United Nations Presses Norway to Close Coal Mines
The UN is urging Norway to shut down its coal mining operations on the Arctic archipelago of Svalbard due to concerns due to a clash of interest with the islands' major functionality of climate change research.
Executive secretary on climate change for the UN, Christiana Figueres, said that Svalbard is a bastion of climate change research and that this and coal mining fits very poorly together.
She also cited that Norway has been one of the global leaders when it comes to sustainable energy programmes and green living.
Svalbard has hosted mining activity since the turn of the twentieth century and the economic legacy of this would be difficult to shut down according to Norway’s climate and environment minister Tine Sundtoft.

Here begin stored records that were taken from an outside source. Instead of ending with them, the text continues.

(** * sentinel-map, perception layer

    A shallow embedding of [modules/perception/detect_and_extract.py]
    (class [PerceptionPipeline]) and of the stand-alone OCR utility
    [modules/perception/test_gps_ocr.py], with the properties of the
    frame sampler, the GeoFix decoder, the ROI patch extractor and the
    record emitter.

    Python values are modelled as follows.
    - [int] is [Z]; [//] is [Z.div], [%] is [Z.modulo] (both floor).
    - [float] is an IEEE 754 binary64 value, [spec_float] of the Standard
      Library with precision 53 and maximal exponent 1024; the arithmetic
      is the Standard Library's reference implementation ([SFadd], [SFmul],
      [SFdiv]), which rounds to nearest, ties to even.
    - [str] is [string] (ASCII text).
    - a text file opened for writing is the text handed to it together
      with the front part of that text which has reached the disk.
    - a call that may raise returns a [result]. *)

From Stdlib Require Import ZArith List String Ascii Bool Lia QArith Qround Qpower.
From Stdlib Require Import Sorted Setoid.
From Stdlib Require Import SpecFloat DecimalString DecimalN.
Import ListNotations.

Local Open Scope string_scope.
Local Open Scope Z_scope.

(* ================================================================== *)
(** ** Exceptions *)

Module Py.

(** The exception classes the modelled code can meet; all of them derive
    from [Exception].  Signals that derive from [BaseException] only
    ([KeyboardInterrupt], [SystemExit]) are outside the model. *)
Inductive exn : Type :=
| ImportError
| ValueError
| OverflowError
| ZeroDivisionError
| IOError
| LibraryError (msg : string).   (* cv2.error, TesseractError, ... *)

Inductive result (A : Type) : Type :=
| Ok (a : A)
| Raise (e : exn).
Arguments Ok {A} a.
Arguments Raise {A} e.

Definition bind {A B} (c : result A) (k : A -> result B) : result B :=
  match c with
  | Ok a => k a
  | Raise e => Raise e
  end.


Declare Scope py_scope.
Delimit Scope py_scope with py.
Notation "x <- c ;; k" := (bind c (fun x => k))
  (at level 61, c at next level, right associativity) : py_scope.
Notation "' pat <- c ;; k" := (bind c (fun x => match x with pat => k end))
  (at level 61, pat pattern, c at next level, right associativity) : py_scope.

A five-year life mine at Lunckefjell was given the seal of approval in 2011, but the current government has not come to a decision on an approach going forward. Carbon capture and storage technology could be one possibility, and Norway’s politicians have refused to rule out expanding mining activity on the island.

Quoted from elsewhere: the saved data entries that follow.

(** ** Reading the recorded table

    The result of the last cell is a pandas frame, recorded the way pandas
    prints one: a header line with the column names (blank above the index
    column), then one line per row holding the row label and the cells,
    right-aligned and separated by blanks.  A list cell is printed as Python
    prints a list, so a blank inside square brackets does not end a field. *)

Module Frame.

Inductive cellv : Type :=
| CInt (n : Z)
| CFloat (q : Q)
| CList (l : list Z)
| CNaN.                       (* how pandas prints a missing number *)

Record DataFrame : Type := {
  columns : list string;
  index : list Z;
  data : list (list cellv)
}.

Definition snoc (s : string) (c : ascii) : string := s +:+ String c "".

Definition flush (cur : string) (rest : list string) : list string :=
  if String.eqb cur "" then rest else cur :: rest.

(** The fields of a line: maximal runs without a blank outside brackets. *)
Fixpoint fields_go (s : string) (depth : nat) (cur : string) : list string :=
  match s with
  | "" => flush cur []
  | String c s' =>
      if Ascii.eqb c "[" then fields_go s' (S depth) (snoc cur c)
      else if Ascii.eqb c "]" then fields_go s' (Nat.pred depth) (snoc cur c)
      else if Ascii.eqb c " " && Nat.eqb depth 0 then flush cur (fields_go s' 0%nat "")
      else fields_go s' depth (snoc cur c)
  end.

Definition fields (s : string) : list string := fields_go s 0%nat "".

Definition digit (c : ascii) : option Z :=
  let n := Z.of_nat (nat_of_ascii c) in
  if (48 <=? n) && (n <=? 57) then Some (n - 48) else None.

Fixpoint digits_go (s : string) (acc : Z) : option Z :=
  match s with
  | "" => Some acc
  | String c s' => d ← digit c; digits_go s' (10 * acc + d)
  end.
(** A match through the repeat comes from some run of the class, at least
    [min] long, and from no longer one. *)
Lemma max_repeat_inv s r : forall n pos,
  max_repeat c min k n pos s m = Some r ->
  exists w s2,
    s = w ++ s2 /\ all_in c w = true /\ min <= n + length w /\
    k (pos + length w) s2 m = Some r /\
    longer_fail c k m (pos + length w) s2.
Proof.
  induction s as [|a s IH]; intros n pos H; simpl in H.
  - destruct (min <=? n) eqn:Hmin; [|discriminate].
    apply Nat.leb_le in Hmin.
    exists [], []. simpl. rewrite !Nat.add_0_r.
    splits; auto.
    intros u v E Hu. symmetry in E. apply app_eq_nil in E as [-> _].
    now contradiction Hu.
  - assert (Hstop : (if min <=? n then k pos (a :: s) m else None) = Some r ->
                    (category_mem c a = true ->
                     max_repeat c min k (S n) (S pos) s m = None) ->
                    exists w s2,
                      a :: s = w ++ s2 /\ all_in c w = true /\
                      min <= n + length w /\
                      k (pos + length w) s2 m = Some r /\
                      longer_fail c k m (pos + length w) s2).
    { intros Hk Hnone.
      destruct (min <=? n) eqn:Hmin; [|discriminate].
      apply Nat.leb_le in Hmin.
      exists [], (a :: s). simpl. rewrite !Nat.add_0_r.
      splits; auto.
      intros u v E Hu Hc. destruct u as [|b u]; [now contradiction Hu|].
      simpl in E. injection E as <- E.
      simpl in Hc. apply andb_prop in Hc as [Ha Hc].
      simpl. rewrite Nat.add_succ_r.
      apply (max_repeat_none s (S n) (S pos) (Hnone Ha) u v E Hc).
      simpl. lia. }
    destruct (category_mem c a) eqn:Ha.
    + destruct (max_repeat c min k (S n) (S pos) s m) as [r'|] eqn:Hin.
      * injection H as ->.
        destruct (IH _ _ Hin) as (w & s2 & -> & Hw & Hmin & Hk & Hl).
        exists (a :: w), s2. simpl. rewrite Ha, Hw.
        rewrite !Nat.add_succ_r. simpl in *.
        splits; auto.
      * apply Hstop; auto.
    + apply Hstop; [assumption | discriminate].
Qed.

End MaxRepeat.

(** ** The pattern, piece by piece *)

Lemma version_re_pieces :
  version_re
  = AT_BEGINNING :: literals "#define"
    ++ MAX_REPEAT 1 CATEGORY_SPACE :: MAX_REPEAT 1 CATEGORY_WORD :: name_pat.
Proof. reflexivity. Qed.

Lemma run_at_beginning pat s m :
  run (AT_BEGINNING :: pat) 0 s m = run pat 0 s m.
Proof. reflexivity. Qed.

Lemma run_literal a pat pos b s m :
  run (LITERAL a :: pat) pos (b :: s) m
  = if Ascii.eqb b a then run pat (S pos) s m else None.
Proof. reflexivity. Qed.

Lemma run_literal_nil a pat pos m : run (LITERAL a :: pat) pos [] m = None.
Proof. reflexivity. Qed.

Lemma run_max_repeat min c pat pos s m :
  run (MAX_REPEAT min c :: pat) pos s m = max_repeat c min (run pat) 0 pos s m.
Proof. reflexivity. Qed.

Lemma run_mark i pat pos s m :
  run (MARK i :: pat) pos s m = run pat pos s ((i, pos) :: m).
Proof. reflexivity. Qed.

Lemma run_literals (l : text) pat s : forall pos m,
  run (map LITERAL l ++ pat) pos (l ++ s) m = run pat (pos + length l) s m.
Proof.
  induction l as [|a l IH]; intros pos m; simpl.
  - now rewrite Nat.add_0_r.
  - rewrite Ascii.eqb_refl, IH. now rewrite Nat.add_succ_r.
Qed.

Lemma run_literals_inv (l : text) pat r : forall pos s m,
  run (map LITERAL l ++ pat) pos s m = Some r ->
  exists s', s = l ++ s' /\ run pat (pos + length l) s' m = Some r.
Proof.
  induction l as [|a l IH]; intros pos s m H; simpl in *.
  - exists s. now rewrite Nat.add_0_r.
  - destruct s as [|b s]; [discriminate|].
    destruct (Ascii.eqb b a) eqn:E; [|discriminate].
    apply Ascii.eqb_eq in E as ->.
    destruct (IH _ _ _ H) as (s' & -> & Hr).
    exists s'. now rewrite Nat.add_succ_r.
Qed.

(** The end of the group: mark 1, then the closing double quote. *)
Lemma run_close pos s m :
  run [MARK 1; LITERAL dquote] pos s m
  = match s with
    | a :: _ => if Ascii.eqb a dquote then Some ((1, pos) :: m) else None
    | [] => None
    end.
Proof. destruct s as [|a s]; reflexivity. Qed.

Lemma closes_app u v :
  all_in ANY u = true -> closes (u ++ dquote :: v) = true.
Proof.
  induction u as [|a u IH]; simpl; intros H; [reflexivity|].
  apply andb_prop in H as [Ha Hu].
  apply negb_true_iff in Ha. rewrite Ha.
  destruct (Ascii.eqb a dquote); auto.
Qed.

Lemma closes_split t :
  closes t = true ->
  exists u v, t = u ++ dquote :: v /\ all_in ANY u = true.
Proof.
  induction t as [|a t IH]; simpl; intros H; [discriminate|].
  destruct (Ascii.eqb a newline) eqn:En; [discriminate|].
  destruct (Ascii.eqb a dquote) eqn:Eq.
  - apply Ascii.eqb_eq in Eq as ->. now exists [], t.
  - destruct (IH H) as (u & v & -> & Hu).
    exists (a :: u), v. simpl. now rewrite En, Hu.
Qed.

(** After the last double quote of the line nothing longer can match. *)
Lemma group_longer_fail pos tail m :
  closes tail = false ->
  longer_fail ANY (run [MARK 1; LITERAL dquote]) m pos (dquote :: tail).
Proof.
  intros Hc u v E Hu Hall. rewrite run_close.
  destruct v as [|a v]; [reflexivity|].
  destruct (Ascii.eqb a dquote) eqn:Eq; [|reflexivity].
  apply Ascii.eqb_eq in Eq as ->.
  destruct u as [|b u]; [now contradiction Hu|].
  simpl in E. injection E as <- ->.
  simpl in Hall. rewrite closes_app in Hc; [discriminate|assumption].
Qed.

Lemma run_group_some body tail p m :
  all_in ANY body = true -> closes tail = false ->
  run group_pat p (dquote :: body ++ dquote :: tail) m
  = Some (group_marks (S p) (length body) m).
Proof.
  intros Hb Hc. unfold group_pat, group_marks.
  rewrite run_literal, Ascii.eqb_refl, run_mark, run_max_repeat.
  apply max_repeat_greedy; try assumption.
  - now apply group_longer_fail.
  - lia.
  - rewrite run_close. cbn. reflexivity.
Qed.

Lemma run_group_inv value p m r :
  run group_pat p value m = Some r ->
  exists body tail,
    value = dquote :: body ++ dquote :: tail /\
    all_in ANY body = true /\ closes tail = false /\
    r = group_marks (S p) (length body) m.
Proof.
  unfold group_pat, group_marks. intros H.
  destruct value as [|a value]; [discriminate|].
  rewrite run_literal in H.
  destruct (Ascii.eqb a dquote) eqn:Eq; [|discriminate].
  apply Ascii.eqb_eq in Eq as ->.
  rewrite run_mark, run_max_repeat in H.
  apply max_repeat_inv in H as (body & s2 & -> & Hb & _ & Hk & Hl).
  rewrite run_close in Hk.
  destruct s2 as [|b tail]; [discriminate|].
  destruct (Ascii.eqb b dquote) eqn:Eq; [|discriminate].
  apply Ascii.eqb_eq in Eq as ->. injection Hk as <-.
  exists body, tail. splits; auto.
  destruct (closes tail) eqn:Hc; [|reflexivity].
  destruct (closes_split _ Hc) as (u & v & -> & Hu).
  specialize (Hl (dquote :: u) (dquote :: v) eq_refl).
  rewrite run_close in Hl. cbn in Hl.
  discriminate Hl; [discriminate | exact Hu].
Qed.

Lemma enclosed_shape body tail :
  all_in ANY body = true -> enclosed (dquote :: body ++ dquote :: tail) = true.
Proof. intros H. simpl. now apply closes_app. Qed.

Lemma run_group_none value p m :
  enclosed value = false -> run group_pat p value m = None.
Proof.
  intros He. destruct (run group_pat p value m) as [r|] eqn:H; [|reflexivity].
  apply run_group_inv in H as (body & tail & -> & Hb & _).
  now rewrite enclosed_shape in He.
Qed.

(** ** The directive and the name *)

Lemma some_in_inv c w :
  some_in c w = true ->
  all_in c w = true /\ 1 <= length w /\ starts_in c w = true.
Proof.
  destruct w as [|a w]; simpl; [discriminate|].
  intros H. splits; auto; [lia|].
  now apply andb_prop in H as [Ha _].
Qed.

Lemma some_in_intro c w :
  all_in c w = true -> 1 <= length w -> some_in c w = true.
Proof. destruct w; simpl; [lia|auto]. Qed.

Lemma starts_in_app c w s :
  w <> [] -> starts_in c (w ++ s) = starts_in c w.
Proof. destruct w; [congruence|reflexivity]. Qed.

Lemma starts_word_not_space s :
  starts_in CATEGORY_WORD s = true -> starts_in CATEGORY_SPACE s = false.
Proof. destruct s; simpl; [reflexivity|apply word_not_space]. Qed.

Lemma repeat1_fail c k pos s m :
  starts_in c s = false -> max_repeat c 1 k 0 pos s m = None.
Proof. destruct s as [|a s]; simpl; [reflexivity|now intros ->]. Qed.

Lemma longer_fail_not_start c k m pos s :
  starts_in c s = false -> longer_fail c k m pos s.
Proof.
  intros H u v -> Hu Hall.
  destruct u as [|a u]; [now contradiction Hu|].
  simpl in *. apply andb_prop in Hall as [Ha _]. congruence.
Qed.

Lemma shorter_fail_class c k m pos w s :
  all_in c w = true ->
  (forall p t, starts_in c t = true -> k p t m = None) ->
  shorter_fail k m pos w s.
Proof.
  intros Hw Hk w1 w2 -> Hw2. apply Hk.
  rewrite all_in_app in Hw. apply andb_prop in Hw as [_ Hw].
  destruct w2 as [|a w2]; [now contradiction Hw2|].
  simpl in *. now apply andb_prop in Hw as [Ha _].
Qed.

Lemma group_pat_start p s m :
  starts_in CATEGORY_SPACE s = true -> run group_pat p s m = None.
Proof.
  destruct s as [|a s]; simpl; [discriminate|]. intros Ha.
  destruct (Ascii.eqb a dquote) eqn:E; [|reflexivity].
  apply Ascii.eqb_eq in E as ->. discriminate.
Qed.

(** The rest of the pattern after [\w+] matches only at [_VERSION]
    followed by white space. *)
Lemma name_pat_Some pos s m r :
  run name_pat pos s m = Some r ->
  exists sp s', s = lit "_VERSION" ++ sp :: s' /\ is_space sp = true.
Proof.
  unfold name_pat, literals. intros H.
  apply run_literals_inv in H as (s1 & -> & H).
  rewrite run_max_repeat in H.
  apply max_repeat_inv in H as (w & s2 & -> & Hw & Hmin & _).
  destruct w as [|sp w]; [simpl in Hmin; lia|].
  simpl in Hw. apply andb_prop in Hw as [Hsp _].
  now exists sp, (w ++ s2).
Qed.

Lemma word_at_8 x y b z :
  all_in CATEGORY_WORD x = true -> 9 <= length x ->
  x ++ y = lit "_VERSION" ++ b :: z -> is_word b = true.
Proof.
  intros Hx Hlen E.
  assert (Hn : nth_error (x ++ y) 8 = Some b) by now rewrite E.
  rewrite nth_error_app1 in Hn by lia.
  apply nth_error_In in Hn.
  exact (all_in_In _ _ _ Hx Hn).
Qed.

Lemma name_pat_word_run pos x y m :
  all_in CATEGORY_WORD x = true -> 9 <= length x ->
  run name_pat pos (x ++ y) m = None.
Proof.
  intros Hx Hlen.
  destruct (run name_pat pos (x ++ y) m) as [r|] eqn:H; [|reflexivity].
  apply name_pat_Some in H as (sp & s' & E & Hsp).
  apply (word_at_8 _ _ _ _ Hx Hlen) in E.
  apply space_not_word in Hsp. congruence.
Qed.

Lemma all_word_VERSION : all_in CATEGORY_WORD (lit "_VERSION") = true.
Proof. reflexivity. Qed.

Lemma define_line_app ws1 id ws2 value :
  define_line ws1 id ws2 value = define_line ws1 id ws2 [] ++ value.
Proof.
  unfold define_line. now rewrite app_nil_r, <- !app_assoc.
Qed.

Lemma define_line_length ws1 id ws2 :
  length (define_line ws1 id ws2 [])
  = 7 + length ws1 + length id + 8 + length ws2.
Proof.
  unfold define_line. rewrite !length_app. simpl. lia.
Qed.

(** On a line of that shape the match comes down to the quoted group. *)
Lemma run_define_line ws1 id ws2 value :
  some_in CATEGORY_SPACE ws1 = true ->
  some_in CATEGORY_WORD id = true ->
  some_in CATEGORY_SPACE ws2 = true ->
  starts_in CATEGORY_SPACE value = false ->
  run version_re 0 (define_line ws1 id ws2 value) []
  = run group_pat (length (define_line ws1 id ws2 [])) value [].
Proof.
  intros H1 Hid H2 Hv.
  apply some_in_inv in H1 as (Hs1 & Hl1 & _).
  apply some_in_inv in Hid as (Hw & Hlw & Hstart).
  apply some_in_inv in H2 as (Hs2 & Hl2 & Hsp2).
  rewrite define_line_length. unfold define_line.
  rewrite version_re_pieces, run_at_beginning.
  unfold literals at 1. rewrite run_literals, run_max_repeat.
  rewrite max_repeat_unique; try assumption; try lia.
  - rewrite run_max_repeat.
    rewrite max_repeat_unique; try assumption; try lia.
    + unfold name_pat, literals. rewrite run_literals, run_max_repeat.
      rewrite max_repeat_unique; try assumption; try lia.
      * f_equal; simpl; lia.
      * now apply longer_fail_not_start.
      * apply (shorter_fail_class CATEGORY_SPACE); [assumption|].
        intros p t Ht. now apply group_pat_start.
    + intros u v E Hu Hall.
      destruct (run name_pat _ v []) as [r|] eqn:Hr; [|reflexivity].
      apply name_pat_Some in Hr as (sp & s' & -> & Hsp).
      destruct ws2 as [|b ws2]; [discriminate|].
      assert (Hb : is_word b = true).
      { apply (word_at_8 (u ++ lit "_VERSION") (sp :: s') b (ws2 ++ value)).
        - now rewrite all_in_app, Hall.
        - rewrite length_app. simpl. destruct u; [congruence|simpl; lia].
        - rewrite <- app_assoc. now rewrite <- E. }
      simpl in Hsp2. apply space_not_word in Hsp2. congruence.
    + intros w1 w2 -> Hw2.
      rewrite all_in_app in Hw. apply andb_prop in Hw as [_ Hw].
      rewrite app_assoc. apply name_pat_word_run.
      * now rewrite all_in_app, Hw.
      * rewrite length_app. simpl. destruct w2; [congruence|simpl; lia].
  - apply longer_fail_not_start.
    rewrite starts_in_app by (destruct id; [discriminate|discriminate]).
    now apply starts_word_not_space.
  - apply (shorter_fail_class CATEGORY_SPACE); [assumption|].
    intros p t Ht. rewrite run_max_repeat. apply repeat1_fail.
    destruct t as [|a t]; [reflexivity|]. simpl in *.
    now apply space_not_word.
Qed.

Figueres also warned that the Scandinavian country should take into account the economic cost of extracting ever-hard to reach oil and gas stockpiles, saying that most of the cheaper finds have already been used up.
However, the World Coal Association (WCA) has appealed to Norway to provide global leadership in meeting the challenges of economic development, energy poverty and climate change, by rejecting calls to ban coal investments.